=== WHAT NEEDS TO BE DONE ===
Write out exactly the lines of the entries below from the one holding "end; cbv beta." to the one holding "Lemma evented_keeps cs", inclusive, and leave out all other lines.

=== SUPPLIED RECORDS ===
(* ===== verification/ClduProps.v ===== *)
(** * ClduProps: the chunk server in CLD *)

From S2P Require Import Prelude Htab Dirent Wire Bdb Srv Msg Abs Inv Cldc Startup Dns Cldu CldApi.
#[local] Open Scope Z_scope.

(** ** Choosing a server *)

Lemma nextactive_loop_spec m n cldv actx : (n < N_CLD)%nat ->
  (exists j, (j < m)%nat /\ nextactive_loop m n cldv actx = ((n + j) mod N_CLD)%nat /\
     from_option known false (cldv !! ((n + j) mod N_CLD)%nat) = true /\
     forall j', (j' < j)%nat -> from_option known false (cldv !! ((n + j') mod N_CLD)%nat) = false) \/
  nextactive_loop m n cldv actx = actx /\ forall j', (j' < m)%nat -> from_option known false (cldv !! ((n + j') mod N_CLD)%nat) = false.
Proof.
  revert n. induction m as [|m IH]; intros n Hn; cbn [nextactive_loop]; [by right; split; [|lia]|].
  assert ((n + 0) mod N_CLD = n)%nat as H0 by (rewrite Nat.add_0_r; by apply Nat.mod_small).
  destruct (from_option known false (cldv !! n)) eqn:E.
  { left. exists 0%nat. rewrite H0. split_and!; [lia|done|done|lia]. }
  set (n' := if (N_CLD <=? S n)%nat then 0%nat else S n).
  assert (n' < N_CLD)%nat as Hn' by (unfold n'; destruct (Nat.leb_spec N_CLD (S n)); unfold N_CLD in *; lia).
  assert (forall j, (n' + j) mod N_CLD = (n + S j) mod N_CLD)%nat as Hmod.
  { intros j. unfold n'. destruct (Nat.leb_spec N_CLD (S n)) as [Hle|Hlt]; [|f_equal; lia].
    replace (n + S j)%nat with (j + 1 * N_CLD)%nat by (unfold N_CLD in *; lia). by rewrite Nat.Div0.mod_add. }
  destruct (IH n' Hn') as [(j & Hj & Hr & Hk & Hb)|[Hr Hb]].
  - left. exists (S j). rewrite <- Hmod. split_and!; [lia|done|done|]. intros [|j'] Hj'; [by rewrite H0|]. rewrite <- Hmod. apply Hb. lia.
  - right. split; [done|]. intros [|j'] Hj'; [by rewrite H0|]. rewrite <- Hmod. apply Hb. lia.
Qed.

(** The next server is the first known one after the active one, going round;
    the active one again if there is no other. *)
Theorem nextactive_round cs : (cu_actx cs < N_CLD)%nat ->
  let kn i := from_option known false (cu_cldv cs !! i) in
  (exists j, (1 <= j <= N_CLD)%nat /\ cldu_nextactive cs = ((cu_actx cs + j) mod N_CLD)%nat /\ kn (cldu_nextactive cs) = true /\
     forall j', (1 <= j' < j)%nat -> kn ((cu_actx cs + j') mod N_CLD)%nat = false) \/
  cldu_nextactive cs = cu_actx cs /\ forall i, (i < N_CLD)%nat -> kn i = false.
Proof.
  intros Ha kn. unfold cldu_nextactive. set (n := if (N_CLD <=? S (cu_actx cs))%nat then 0%nat else S (cu_actx cs)).
  assert (n < N_CLD)%nat as Hn by (unfold n; destruct (Nat.leb_spec N_CLD (S (cu_actx cs))); unfold N_CLD in *; lia).
  assert (forall j, (n + j) mod N_CLD = (cu_actx cs + S j) mod N_CLD)%nat as Hmod.
  { intros j. unfold n. destruct (Nat.leb_spec N_CLD (S (cu_actx cs))) as [Hle|Hlt]; [|f_equal; lia].
    replace (cu_actx cs + S j)%nat with (j + 1 * N_CLD)%nat by (unfold N_CLD in *; lia). by rewrite Nat.Div0.mod_add. }
  destruct (nextactive_loop_spec N_CLD n (cu_cldv cs) (cu_actx cs) Hn) as [(j & Hj & Hr & Hk & Hb)|[Hr Hb]].
  - left. exists (S j). rewrite Hr, Hmod in *. split_and!; [lia|lia|done|done|]. intros [|j'] Hj'; [lia|]. rewrite <- Hmod. apply Hb. lia.
  - right. split; [done|]. intros i Hi. unfold kn.
    assert ((n + (i + N_CLD - n)) mod N_CLD = i)%nat as E.
    { replace (n + (i + N_CLD - n))%nat with (i + 1 * N_CLD)%nat by lia. rewrite Nat.Div0.mod_add. by apply Nat.mod_small. }
    destruct (Nat.ltb_spec (i + N_CLD - n) N_CLD) as [Hlt|Hge]; [specialize (Hb (i + N_CLD - n)%nat Hlt); by rewrite E in Hb|].
    assert ((n + (i - n)) mod N_CLD = i)%nat as E2 by (replace (n + (i - n))%nat with i by lia; by apply Nat.mod_small).
    specialize (Hb (i - n)%nat ltac:(lia)). by rewrite E2 in Hb.
Qed.

(** ** Computations

    [up m Q s]: if [m] returns from [s], then in [Q]. *)

Section logic.
Context {W : Type} {NA : NcldApi W}.
Implicit Types s : cldu W.

Definition up {A} (m : U A) (Q : A -> cldu W -> Prop) s : Prop := forall a s', m s = Some (a, s') -> Q a s'.

Lemma up_ret {A} (a : A) (Q : A -> cldu W -> Prop) s : Q a s -> up (mret a) Q s.
Proof. intros H a' s' [= <- <-]. done. Qed.
Lemma up_bind {A B} (m : U A) (f : A -> U B) Q s : up m (fun a => up (f a) Q) s -> up (m ≫= f) Q s.
Proof. intros H a s'. unfold mbind, U_bind. destruct (m s) as [[b s1]|] eqn:E; [|done]. by apply (H b s1 E). Qed.
Lemma up_mono {A} (m : U A) (Q R : A -> cldu W -> Prop) s : up m Q s -> (forall a s', Q a s' -> R a s') -> up m R s.
Proof. intros H HQ a s' E. by apply HQ, H. Qed.
Lemma up_get (Q : cld_session -> cldu W -> Prop) s : Q (u_cs s) s -> up u_get Q s.
Proof. intros H a s' [= <- <-]. done. Qed.
Lemma up_modify f (Q : unit -> cldu W -> Prop) s : Q tt (mkCldu (f (u_cs s)) (u_w s)) -> up (u_modify f) Q s.
Proof. intros H a s' [= <- <-]. done. Qed.
Lemma up_ub {A} (Q : A -> cldu W -> Prop) s : up u_ub Q s.
Proof. done. Qed.

(** What the session event may have changed: a dead session, and more in the
    pipe, which is only full if it holds something. *)
Definition evented (cs cs' : cld_session) : Prop := exists n, cs' = Nat.iter n cldu_sess_event cs.

#[local] Instance evented_refl : Reflexive evented.
Proof. intros cs. by exists 0%nat. Qed.

Lemma evented_ind (P : cld_session -> Prop) cs cs' : evented cs cs' -> P cs -> (forall c, P c -> P (cldu_sess_event c)) -> P cs'.
Proof. intros [n ->] H0 HS. induction n as [|n IH]; [done|]. by apply HS. Qed.

(** The fields it leaves alone. *)
Definition same_args (cs cs' : cld_session) : Prop :=
  cu_nsess cs' = cu_nsess cs /\ cu_actx cs' = cu_actx cs /\ cu_cldv cs' = cu_cldv cs /\ cu_ffname cs' = cu_ffname cs /\
  cu_ffh cs' = cu_ffh cs /\ cu_nid cs' = cu_nid cs /\ cu_ourhost cs' = cu_ourhost cs /\ cu_ploc cs' = cu_ploc cs /\
  cu_timer cs' = cu_timer cs.

#[local] Instance same_args_refl : Reflexive same_args.
Proof. by intros cs. Qed.
Lemma same_args_trans a b c : same_args a b -> same_args b c -> same_args a c.
Proof. intros (A1 & A2 & A3 & A4 & A5 & A6 & A7 & A8 & A9) (B1 & B2 & B3 & B4 & B5 & B6 & B7 & B8 & B9). split_and!; congruence. Qed.

Lemma evented_args cs cs' : evented cs cs' -> same_args cs cs'.
Proof.
  intros H. apply (evented_ind (same_args cs) cs cs' H); [done|]. intros c Hc. eapply same_args_trans; [done|].
  unfold cldu_sess_event. destruct (_ <? _); done.
Qed.

Lemma up_call {A} (f : W -> A * W) (Q : A -> cldu W -> Prop) s :
  (forall a w cs, f (u_w s) = (a, w) -> evented (u_cs s) cs -> Q a (mkCldu cs w)) -> up (u_call f) Q s.
Proof.
  intros H a s'. unfold u_call. destruct (f (u_w s)) as [a1 w] eqn:E. intros [= <- <-]. apply H; [done|]. by eexists.
Qed.

End logic.

(** The world after the old session, if there is one, has been closed. *)
Definition old_closed {W} `{!NcldApi W} (s : cldu W) : W :=
  match cu_nsess (u_cs s) with Some old => api_sess_close old (u_w s) | None => u_w s end.

(** One step of a computation. *)
Ltac ustep :=
  match goal with
  | |- up (mret _) _ _ => apply up_ret
  | |- up (_ ≫= _) _ _ => apply up_bind
  | |- up u_get _ _ => apply up_get
  | |- up (u_modify _) _ _ => apply up_modify
  | |- up u_ub _ _ => apply up_ub
  | |- up (u_do _) _ _ => apply up_call; intros [] ?w ?cs ?Hw ?He
  | |- up (u_call _) _ _ => apply up_call; intros ?a ?w ?cs ?Hw ?He
  | |- up (if ?b then _ else _) _ _ => let E := fresh "E" in destruct b eqn:E
  | |- up (match ?x with inl _ => _ | inr _ => _ end) _ _ => destruct x
  | |- up (match ?x with Some _ => _ | None => _ end) _ _ => let E := fresh "E" in destruct x eqn:E
  end; cbv beta.

Section props.
Context {W : Type} {NA : NcldApi W}.
Implicit Types s : cldu W.

(** ** A property of the session object the set-up does not touch *)

Section keeps.
Variable P : cld_session -> Prop.
Hypothesis P_event : forall c, P c -> P (cldu_sess_event c).
Hypothesis P_nsess : forall x c, P c -> P (set_cu_nsess x c).
Hypothesis P_actx : forall x c, P c -> P (set_cu_actx x c).
Hypothesis P_ffh : forall x c, P c -> P (set_cu_ffh x c).

Lemma evented_keeps cs cs' : evented cs cs' -> P cs -> P cs'.
Proof. intros H HP. by apply (evented_ind P cs cs'). Qed.

Ltac keep := repeat first [ustep | progress cbn [u_cs u_w]]; eauto using evented_keeps.

Lemma make_path_keeps fuel mal sid path pos s : P (u_cs s) -> up (make_path_loop fuel mal sid path pos) (fun _ s' => P (u_cs s')) s.
Proof.
  revert pos s. induction fuel as [|fuel IH]; intros pos s HP; cbn [make_path_loop]; [apply up_ub|]. keep.
Qed.

Lemma trylock_keeps fuel sid fh s : P (u_cs s) -> up (trylock_loop fuel sid fh) (fun _ s' => P (u_cs s')) s.
Proof.
  revert s. induction fuel as [|fuel IH]; intros s HP; cbn [trylock_loop]; [apply up_ub|]. keep.
Qed.

Lemma set_cldc_keeps fuel mal k n s : P (u_cs s) -> up (cldu_set_cldc fuel mal k n) (fun _ s' => P (u_cs s')) s.
Proof.
  intros HP. unfold cldu_set_cldc, err_lock, err_fopen, cldu_make_path. do 2 ustep. apply up_bind.
  eapply (up_mono _ (fun _ s' => P (u_cs s'))); [destruct (cu_nsess (u_cs s)); keep|]. intros _ s1 H1.
  repeat first [ustep | progress cbn [u_cs u_w] | eapply up_mono; [apply make_path_keeps|intros] | eapply up_mono; [apply trylock_keeps|intros]];
    eauto 14 using evented_keeps.
Qed.

Lemma begin_keeps fuel mal k m n s : P (u_cs s) -> up (begin_loop fuel mal k m n) (fun _ s' => P (u_cs s')) s.
Proof.
  revert n s. induction m as [|m IH]; intros n s HP; cbn [begin_loop]; apply up_bind; (eapply up_mono; [by apply set_cldc_keeps|]);
    intros rc s1 H1; cbv beta; ustep; try (ustep; done).
  do 2 ustep. by apply IH.
Qed.
End keeps.

(** ** A lost session is replaced *)

(** If the session is known to be dead, opening another one is due: there is a
    byte in the pipe or the timer is pending. *)
Definition retry_due (cs : cld_session) : Prop := cu_is_dead cs = true -> (0 < cu_pipe cs)%nat \/ cu_timer cs = true.

Lemma event_due c : retry_due (cldu_sess_event c).
Proof. intros _. left. unfold cldu_sess_event. destruct (Z.ltb_spec (Z.of_nat (cu_pipe (set_cu_is_dead true c))) PIPE_BUF_SZ); cbn in *; [lia|]. unfold PIPE_BUF_SZ in *. lia. Qed.

Lemma sess_proc_due fuel mal k s : up (cldu_sess_proc fuel mal k) (fun _ s' => retry_due (u_cs s')) s.
Proof.
  unfold cldu_sess_proc. do 3 ustep.
  - apply up_bind, (up_mono _ (fun _ _ => True)); [by intros ???|]. intros _ s1 _. do 4 ustep.
    apply up_bind, (up_mono _ (fun _ _ => True)); [by intros ???|]. intros rc s2 _. ustep; ustep; [by right|done].
  - ustep. intros H. congruence.
Qed.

=== RESULT ===
  end; cbv beta.

Section props.
Context {W : Type} {NA : NcldApi W}.
Implicit Types s : cldu W.

(** ** A property of the session object the set-up does not touch *)

Section keeps.
Variable P : cld_session -> Prop.
Hypothesis P_event : forall c, P c -> P (cldu_sess_event c).
Hypothesis P_nsess : forall x c, P c -> P (set_cu_nsess x c).
Hypothesis P_actx : forall x c, P c -> P (set_cu_actx x c).
Hypothesis P_ffh : forall x c, P c -> P (set_cu_ffh x c).

Lemma evented_keeps cs cs' : evented cs cs' -> P cs -> P cs'.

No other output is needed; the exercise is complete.